▶ Goal of the exercise: Return exactly those lines of the material below that fall between the line holding "Lemma run_schedule_rtc schedule" and the line holding "Lemma race_initial : initial_config", inclusive.

........

(** ** Controls *)
Definition demo_control : OperationControl := control_new 100 None 10.
Definition quiet : StepEnv := mkEnv 0 false false.

(** A cancellation and an execution that starts race: the exchange of the stop
    reason, then the clock and the token of [begin_execution], then the rest of
    the cancellation, then the rest of [begin_execution]. *)
Definition race_schedule : list (nat * StepEnv) :=
  (λ i, (i, quiet)) <$> [0; 1; 1; 0; 0; 1; 1]%nat.
Definition race_start : Config := (demo_control, [CallCancel; CallBegin]).
Definition race_end : Config := default race_start (run_schedule race_schedule race_start).

Lemma run_schedule_rtc schedule s s' : run_schedule schedule s = Some s' → rtc control_step s s'.
Proof.
  revert s. induction schedule as [|[i e] schedule IH]; intros s; simpl; [by intros [= ->]|].
  destruct (step_config i e s) as [s1|] eqn:E; [|done]. simpl. intros Hr.
  eapply rtc_l; [by exists i, e | by apply IH].
Qed.

Lemma race_initial : initial_config race_start.
Proof. split; [by exists 100, None, 10|]. by repeat constructor. Qed.
Lemma race_run : rtc control_step race_start race_end.
Proof. apply (run_schedule_rtc race_schedule). vm_compute. reflexivity. Qed.

Lemma execution_starts_once_or_never_witness :
  race_end.2 = [Returned ReturnedUnit; Returned (ReturnedNotStarted StopCancelRequested)]
  ∧ Returned ReturnedStarted ∉ race_end.2.
Proof.
  assert (E : race_end.2 !! 1%nat = Some (Returned (ReturnedNotStarted StopCancelRequested)))
    by (vm_compute; reflexivity).
  split; [vm_compute; reflexivity|].
  exact (proj1 (proj2 (execution_starts_once_or_never race_start race_end race_end race_initial race_run
    (rtc_refl _ _))) 1%nat StopCancelRequested E).
Defined.

Lemma calls_return_in_bounded_steps_witness :
  run_schedule race_schedule race_start = Some race_end ∧ (length race_schedule ≤ 9 * 2 + 0)%nat.
Proof.
  assert (E : run_schedule race_schedule race_start = Some race_end) by (vm_compute; reflexivity).
  split; [exact E|].
  exact (proj1 (calls_return_in_bounded_steps race_schedule race_start race_end race_initial E)).
Defined.

(** ** Executions *)
Definition silent (now : Instant) (c : OperationControl) : Observation () := mkObservation now false c None.
Definition stopped_polls : list (Observation ()) :=
  [silent 0 demo_control; silent 50 (request_cancel demo_control); silent 55 (request_cancel demo_control);
   silent 60 (request_cancel demo_control)].

Lemma execution_cut_off_only_after_grace_witness :
  polls stopped_polls Racing = Ended (inr (local_only_interruption StopCancelRequested))
  ∧ ∃ before o after reason until, stopped_polls = before ++ o :: after
    ∧ began_handshake before reason until
    ∧ local_only_interruption StopCancelRequested = local_only_interruption reason
    ∧ until ≤ ob_now o ∧ ob_ready o = None ∧ oc_commit_active (ob_control o) = false.
Proof.
  assert (E : polls stopped_polls Racing = Ended (inr (local_only_interruption StopCancelRequested)))
    by (vm_compute; reflexivity).
  split; [exact E|]. exact (execution_cut_off_only_after_grace stopped_polls _ E).
Defined.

........

▶ Answer to the problem:
Lemma run_schedule_rtc schedule s s' : run_schedule schedule s = Some s' → rtc control_step s s'.
Proof.
  revert s. induction schedule as [|[i e] schedule IH]; intros s; simpl; [by intros [= ->]|].
  destruct (step_config i e s) as [s1|] eqn:E; [|done]. simpl. intros Hr.
  eapply rtc_l; [by exists i, e | by apply IH].
Qed.

Lemma race_initial : initial_config race_start.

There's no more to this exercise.